What is needed =
Each line in the entries below that holds the word "Whether" belongs in the answer.

Stored items:

_ _ _

(** A done event for a call that never sent a delta. *)
Lemma done_without_arguments_fails_witness :
  let st := stream_init ([] : list string) "" in
  has_type (args_done_bare "call_9") "response.function_call_arguments.done"
  /\ str_field (args_done_bare "call_9") "arguments" = ""
  /\ argBuf st !! str_field (args_done_bare "call_9") "call_id" = None
  /\ streamAssistantTextFromChan [] "" [Recv (args_done_bare "call_9"); Recv completion_event]
     = Returned "" false
         (Some (Errorf "bad function args: " (Some (ErrJSON SyntaxError)))) [] "".
Proof.
  intros st.
  assert (Ht : has_type (args_done_bare "call_9") "response.function_call_arguments.done")
    by reflexivity.
  assert (Ha : str_field (args_done_bare "call_9") "arguments" = "") by reflexivity.
  assert (Hb : argBuf st !! str_field (args_done_bare "call_9") "call_id" = None)
    by reflexivity.
  split; [exact Ht |]. split; [exact Ha |]. split; [exact Hb |].
  exact (proj2 (proj2 (done_without_arguments_fails st _ [Recv completion_event] Ht Ha Hb))).
Defined.
(** The body of the [while (fgets(line, sizeof(line), f))] loop. *)
Definition read_line (st : Reader) (line : string) : Reader :=
  let trimmed := trim line in
  match trimmed with
  | String "[" _ =>
      {| channels := save st;
         current := {| name := block_name trimmed; number := EmptyString;
                       service_id := EmptyString;
                       frequency := EmptyString |};
         in_channel := true |}
  | _ =>
      if in_channel st then
        match CSearch.split_at "=" trimmed with
        | Some (k, v) =>
            let key := trim k in
            let val := trim v in
            let c := current st in
            if String.eqb key "VCHANNEL" then
              {| channels := channels st;
                 current := {| name := name c;
                               number := CString.truncate 15 val;
                               service_id := service_id c;
                               frequency := frequency c |};
                 in_channel := in_channel st |}
            else if String.eqb key "SERVICE_ID" then
              {| channels := channels st;
                 current := {| name := name c; number := number c;
                               service_id := CString.truncate 15 val;
                               frequency := frequency c |};
                 in_channel := in_channel st |}
            else if String.eqb key "FREQUENCY" then
              {| channels := channels st;
                 current := {| name := name c; number := number c;
                               service_id := service_id c;
                               frequency := CString.truncate 15 val |};
                 in_channel := in_channel st |}
            else st
        | None => st
        end
      else st
  end.

(** The channels in file order: the loop over the lines, then the last
    channel. *)
Definition read_channels (text : string) : list Channel :=
  save (fold_left read_line (Stdio.fgets_lines 512 text)
          {| channels := []; current := blank; in_channel := false |}).

(** One [%d] of [sscanf] into an [int]: white space, an optional sign, at
    least one digit; the value stored and the text left.  The value is
    converted as [strtol] does and narrowed to [int] when stored. *)
Fixpoint drop_digits (s : string) : string :=
  match s with
  | String c s' => if CString.isdigit c then drop_digits s' else s
  | EmptyString => s
  end.

Definition scan_digits (sign : Z) (s : string) : option (Z * string) :=
  match s with
  | String c _ =>
      if CString.isdigit c
      then Some (CString.to_int
                   (CString.to_long (sign * CString.atoi_digits 0 s)),
                 drop_digits s)
      else None
  | EmptyString => None
  end.

Definition scan_int (s : string) : option (Z * string) :=
  match CSearch.skip_spaces s with
  | String "-" s' => scan_digits (-1) s'
  | String "+" s' => scan_digits 1 s'
  | s' => scan_digits 1 s'
  end.

(** [sscanf(number, "%d.%d", &maj, &min)] on two variables that hold
    [prior]: a number that is converted is stored, a variable that is not
    reached keeps what it held. *)
Definition sscanf_number (prior : Z * Z) (s : string) : Z * Z :=
  match scan_int s with
  | Some (major, String "." rest) =>
      match scan_int rest with
      | Some (minor, _) => (major, minor)
      | None => (major, snd prior)
      end
  | Some (major, _) => (major, snd prior)
  | None => prior
  end.

(** The two numbers of a text in which both are converted. *)
Definition scan_number (s : string) : option (Z * Z) :=
  match scan_int s with
  | Some (major, String "." rest) =>
      match scan_int rest with
      | Some (minor, _) => Some (major, minor)
      | None => None
      end
  | _ => None
  end.

(** [maj1 > maj2 || (maj1 == maj2 && min1 > min2)] *)
Definition greater (k1 k2 : Z * Z) : bool :=
  (fst k2 <? fst k1)%Z || ((fst k1 =? fst k2)%Z && (snd k2 <? snd k1)%Z).

(** What [maj1, min1] and [maj2, min2], declared without a value in the
    body of the inner loop, hold before the two [sscanf] calls of the
    comparison at index [j]. *)
Definition Junk : Type := nat -> (Z * Z) * (Z * Z).

(** One run of the inner loop, from index [j] for [m] comparisons: the
    element carried along is the head of the list, the elements already
    passed are put back in front. *)
Fixpoint bubble (junk : Junk) (j m : nat) (l : list Channel) : list Channel :=
  match m, l with
  | S m', a :: b :: r =>
      let k1 := sscanf_number (fst (junk j)) (number a) in
      let k2 := sscanf_number (snd (junk j)) (number b) in
      if greater k1 k2
      then b :: bubble junk (S j) m' (a :: r)
      else a :: bubble junk (S j) m' (b :: r)
  | _, _ => l
  end.

(** The outer loop, [i = 0 .. n - 2], each round running the inner loop
    to [n - i - 1]; [junk i] is what the variables hold in round [i]. *)
Definition sort_channels (junk : nat -> Junk) (l : list Channel)
  : list Channel :=
  let n := length l in
  fold_left (fun acc i => bubble (junk i) 0 (n - i - 1) acc)
            (seq 0 (n - 1)) l.

(** [channels_load]: [None] is the [NULL] returned when the file cannot
    be opened; otherwise the array, whatever the numbers look like. *)
Definition channels_load (junk : nat -> Junk) (file : option string)
  : option (list Channel) :=
  match file with
  | None => None
  | Some text => Some (sort_channels junk (read_channels text))
  end.

(** The order of the comparison, on the pairs of [int]s it reads, and
    between two channels whose numbers both read as such a pair. *)
Definition key_le (k1 k2 : Z * Z) : Prop :=
  (fst k1 < fst k2)%Z \/ (fst k1 = fst k2 /\ (snd k1 <= snd k2)%Z).

Definition in_order (a b : Channel) : Prop :=
  match scan_number (number a), scan_number (number b) with
  | Some ka, Some kb => key_le ka kb
  | _, _ => False
  end.

(** What the reading loop keeps true of every channel it stores. *)
Definition well_formed (c : Channel) : Prop :=
  (0 < String.length (number c) <= 15)%nat
  /\ (String.length (name c) <= 127)%nat
  /\ (String.length (service_id c) <= 15)%nat
  /\ (String.length (frequency c) <= 15)%nat.

(** What holds of [current] while a block is read. *)
Definition fields_fit (c : Channel) : Prop :=
  (String.length (number c) <= 15)%nat
  /\ (String.length (name c) <= 127)%nat
  /\ (String.length (service_id c) <= 15)%nat
  /\ (String.length (frequency c) <= 15)%nat.

End Channels.

(* ===================================================================== *)
(** ** db.c: [append_str] and [query_to_json] *)
(* ===================================================================== *)

Module JsonRows.

(** The growing text: the buffer with its capacity; the length the C
    code keeps beside it is the length of the text. *)
Record Buffer := mkBuffer {
  cap : Z;
  text : string
}.

Definition len (b : Buffer) : Z := Z.of_nat (String.length (text b)).

(** The loop that doubles the capacity while [len + slen + 1] exceeds
    it, for at most [fuel] rounds; [None] when the capacity is still too
    small then. *)
Fixpoint grow (fuel : nat) (capacity need : Z) : option Z :=
  if (need >? capacity)%Z then
    match fuel with
    | O => None
    | S fuel' => grow fuel' (capacity * 2) need
    end
  else Some capacity.

(** [append_str]: as many rounds as there are bytes needed are allowed
    for, which is more than the loop ever takes. *)
Definition append_str (b : Buffer) (str : string) : option Buffer :=
  let need := (len b + Z.of_nat (String.length str) + 1)%Z in
  match grow (Z.to_nat need) (cap b) need with
  | Some capacity => Some {| cap := capacity; text := text b ++ str |}
  | None => None
  end.

(** A result row: the name of each column with its text, [None] for a
    NULL. *)
Definition Row : Type := list (string * option string).
(** * Ostad Result Checker API (Ostad-Capstone-Backend/server.js)

    A shallow embedding of the Express handlers of [server.js] and of the
    configuration line that fixes the cache TTL, together with the
    properties of the cache-aside read path, of result ingestion and of
    student creation.

    Layout:
    - [Js]      values reaching the handlers, truthiness, property reads,
                template-literal conversion, [parseInt];
    - [JSON]    [JSON.stringify] / [JSON.parse] on those values;
    - [Server]  the two external services (document store, key-value cache)
                as explicit state, the driver calls, and the handlers;
    - [Scenario] concrete states and requests;
    - [Service] the routes that only read ([/getStudents], [/health]),
                start-up and shutdown;
    - [Trace]   sequences of requests and the invariants stated on them;
    - facts about JSON text and about each path of the handlers, then the
      properties of the lookup, of the write endpoints and of the TTL.

    A request is taken to run on its own, at one instant: the handlers are
    sequential code between awaited driver calls, and no property below is
    about two requests interleaving. *)

From Stdlib Require Import ZArith NArith Ascii String List Lia.
From Stdlib Require Import DecimalString DecimalZ DecimalPos DecimalFacts.
From stdpp Require Import base option list strings gmap.

Local Open Scope string_scope.
Local Open Scope list_scope.

(* ===================================================================== *)
(** ** JavaScript values                                                  *)
(* ===================================================================== *)

Module Js.

(** The values that flow through the handlers: what [express.json()] puts
    in [req.body] (JSON values), plus the [ObjectId] the MongoDB driver
    generates for [_id].  A JavaScript string is kept as a Rocq [string];
    numbers are the integers (no handler computes with a number: they are
    only tested for truthiness and copied).  [undefined] is not a value of
    this type: a property read that finds nothing returns [None]. *)
#[local] Unset Elimination Schemes.
Inductive JsValue : Type :=
| JNull
| JBool (b : bool)
| JNumber (n : Z)
| JString (s : string)
| JObjectId (hex : string)
| JArray (items : list JsValue)
| JObject (props : list (string * JsValue)).
#[local] Set Elimination Schemes.

(** Nested induction principle: the hypotheses for arrays and objects speak
    about every element. *)
Section JsValue_nested_ind.
Variable P : JsValue -> Prop.
Hypothesis Hnull : P JNull.
Hypothesis Hbool : forall b, P (JBool b).
Hypothesis Hnum : forall n, P (JNumber n).
Hypothesis Hstr : forall s, P (JString s).
Hypothesis Hoid : forall h, P (JObjectId h).
Hypothesis Harr : forall xs, Forall P xs -> P (JArray xs).
Hypothesis Hobj : forall fs, Forall (fun kv => P (snd kv)) fs -> P (JObject fs).

Fixpoint JsValue_nested_ind (v : JsValue) : P v :=
  match v with
  | JNull => Hnull
  | JBool b => Hbool b
  | JNumber n => Hnum n
  | JString s => Hstr s
  | JObjectId h => Hoid h
  | JArray xs =>
      Harr xs ((fix go (l : list JsValue) : Forall P l :=
                  match l with
                  | [] => @List.Forall_nil _ P
                  | x :: l' =>
                      @List.Forall_cons _ P x l' (JsValue_nested_ind x) (go l')
                  end) xs)
  | JObject fs =>
      Hobj fs ((fix go (l : list (string * JsValue))
                  : Forall (fun kv => P (snd kv)) l :=
                  match l with
                  | [] => @List.Forall_nil _ _
                  | kv :: l' =>
                      @List.Forall_cons _ (fun kv => P (snd kv)) kv l'
                        (JsValue_nested_ind (snd kv)) (go l')
                  end) fs)
  end.
End JsValue_nested_ind.

(** [!v] is [negb (truthy v)].  Falsy values: [null], [false], [0], the empty
    string; every object (array, plain object, ObjectId) is truthy. *)
Definition truthy (v : JsValue) : bool :=
  match v with
  | JNull => false
  | JBool b => b
  | JNumber n => negb (n =? 0)%Z
  | JString s => negb (String.eqb s EmptyString)
  | JObjectId _ | JArray _ | JObject _ => true
  end.

(** Truthiness of the result of a property read; [None] is [undefined]. *)
Definition truthy_opt (o : option JsValue) : bool :=
  match o with
  | Some v => truthy v
  | None => false
  end.

(** First binding of [k] in an object's own properties. *)
Fixpoint assoc (k : string) (props : list (string * JsValue)) : option JsValue :=
  match props with
  | [] => None
  | (k', v) :: rest => if String.eqb k' k then Some v else assoc k rest
  end.

(** Outcome of an evaluation step: a value, or a thrown [Error] with its
    [message]. *)
Inductive Completion (A : Type) : Type :=
| Normal (a : A)
| Throw (message : string).
Arguments Normal {A} a.
Arguments Throw {A} message.

(** [v.k] for one of the property names the handlers read ([id], [name],
    [subjects]): an own property of a plain object, [undefined] on an array
    or a primitive (none of these names is defined on their prototypes), a
    [TypeError] on [null].  The handlers read properties of [req.body] only,
    which is never an ObjectId. *)
Definition get_prop (v : JsValue) (k : string) : Completion (option JsValue) :=
  match v with
  | JNull =>
      Throw ("Cannot read properties of null (reading '" +:+ k +:+ "')")
  | JObject props => Normal (assoc k props)
  | _ => Normal None
  end.

(** Decimal form of an integer, as [Number.prototype.toString] prints the
    integers it prints without an exponent. *)
Definition decimal (n : Z) : string := NilZero.string_of_int (Z.to_int n).

Fixpoint join_strings (sep : string) (l : list string) : string :=
  match l with
  | [] => EmptyString
  | [s] => s
  | s :: rest => s +:+ sep +:+ join_strings sep rest
  end.

(** The string that [ToString] yields when it completes.  An array is
    joined with commas, [null] elements printing as the empty string; a
    plain object prints as [[object Object]], the result of
    [Object.prototype.toString]; an ObjectId prints its hexadecimal form. *)
Fixpoint printed (v : JsValue) : string :=
  match v with
  | JNull => "null"
  | JBool true => "true"
  | JBool false => "false"
  | JNumber n => decimal n
  | JString s => s
  | JObjectId h => h
  | JArray xs =>
      join_strings ","
        (map (fun x => match x with JNull => EmptyString | _ => printed x end) xs)
  | JObject _ => "[object Object]"
  end.

(** Whether [ToString] completes.  A plain object is converted by the
    first callable of its [toString] and [valueOf] that returns a
    primitive.  The values here are parsed request bodies, whose properties
    are never callable: an own [toString] hides
    [Object.prototype.toString], and what is left, the inherited or the
    own [valueOf], returns no primitive, so the conversion throws a
    [TypeError].  An array converts its elements in turn, skipping
    [null]. *)
Fixpoint converts (v : JsValue) : bool :=
  match v with
  | JArray xs => forallb converts xs
  | JObject props =>
      match assoc "toString" props with
      | Some _ => false
      | None => true
      end
  | _ => true
  end.

(** [ToString], the conversion a template literal [`${v}`] applies. *)
Definition ToString (v : JsValue) : Completion string :=
  if converts v then Normal (printed v)
  else Throw "Cannot convert object to primitive value".

(** The integers that a number holds exactly and prints in full, without
    an exponent: those below [2^53] in magnitude. *)
Definition safe_integer (n : Z) : bool := (Z.abs n <? 2 ^ 53)%Z.

(** Whether every number inside [v] is such an integer.  On these values
    [decimal] is the text that [Number.prototype.toString] and
    [JSON.stringify] print. *)
Fixpoint exact (v : JsValue) : bool :=
  match v with
  | JNumber n => safe_integer n
  | JArray xs => forallb exact xs
  | JObject props => forallb (fun kv => exact (snd kv)) props
  | _ => true
  end.

(** *** [parseInt]

    The Number results a handler or configuration line can observe:
    [NaN], the two infinities, and the finite integer-valued doubles
    (both zeros are [Finite 0]; they are equally falsy). *)
Inductive JsNumber : Type :=
| NaN
| Infinity (negative : bool)
| Finite (n : Z).

Definition number_truthy (x : JsNumber) : bool :=
  match x with
  | NaN => false
  | Infinity _ => true
  | Finite n => negb (n =? 0)%Z
  end.

(** The Number value of a mathematical integer: the nearest double, ties to
    even, an infinity beyond the largest finite double.  Integers below
    [2^53] in magnitude are exact. *)
Definition round_to_double (z : Z) : JsNumber :=
  let a := Z.abs z in
  if (a <? 2 ^ 53)%Z then Finite z
  else
    let e := (Z.log2 a - 52)%Z in
    let q := (a / 2 ^ e)%Z in
    let r := (a mod 2 ^ e)%Z in
    let half := (2 ^ (e - 1))%Z in
    let q' := if (r <? half)%Z then q
              else if (half <? r)%Z then (q + 1)%Z
              else if Z.even q then q else (q + 1)%Z in
    let m := (q' * 2 ^ e)%Z in
    if (2 ^ 1024 <=? m)%Z then Infinity (z <? 0)%Z
    else Finite (Z.sgn z * m)%Z.

(** White space that [parseInt] skips at the start of its input. *)
Definition is_str_whitespace (c : ascii) : bool :=
  let n := N_of_ascii c in
  ((9 <=? n) && (n <=? 13) || (n =? 32))%N.

Fixpoint trim_start (s : string) : string :=
  match s with
  | String c r => if is_str_whitespace c then trim_start r else s
  | EmptyString => s
  end.

(** Value of [c] as a digit of radix [radix] (at most 16), if it is one. *)
Definition digit_value (radix : Z) (c : ascii) : option Z :=
  let n := Z.of_N (N_of_ascii c) in
  let d := if ((48 <=? n) && (n <=? 57))%Z then Some (n - 48)%Z
           else if ((97 <=? n) && (n <=? 102))%Z then Some (n - 87)%Z
           else if ((65 <=? n) && (n <=? 70))%Z then Some (n - 55)%Z
           else None in
  match d with
  | Some k => if (k <? radix)%Z then Some k else None
  | None => None
  end.

(** Reads the longest prefix of radix-[radix] digits; [None] when it is
    empty, otherwise its value, accumulated from [acc]. *)
Fixpoint read_digits (radix : Z) (s : string) (acc : option Z) : option Z :=
  match s with
  | String c r =>
      match digit_value radix c with
      | Some k =>
          read_digits radix r
            (Some (match acc with Some a => a * radix + k | None => k end)%Z)
      | None => acc
      end
  | EmptyString => acc
  end.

_ _ _

Reply to the task =
(** Whether [ToString] completes.  A plain object is converted by the
(** Whether every number inside [v] is such an integer.  On these values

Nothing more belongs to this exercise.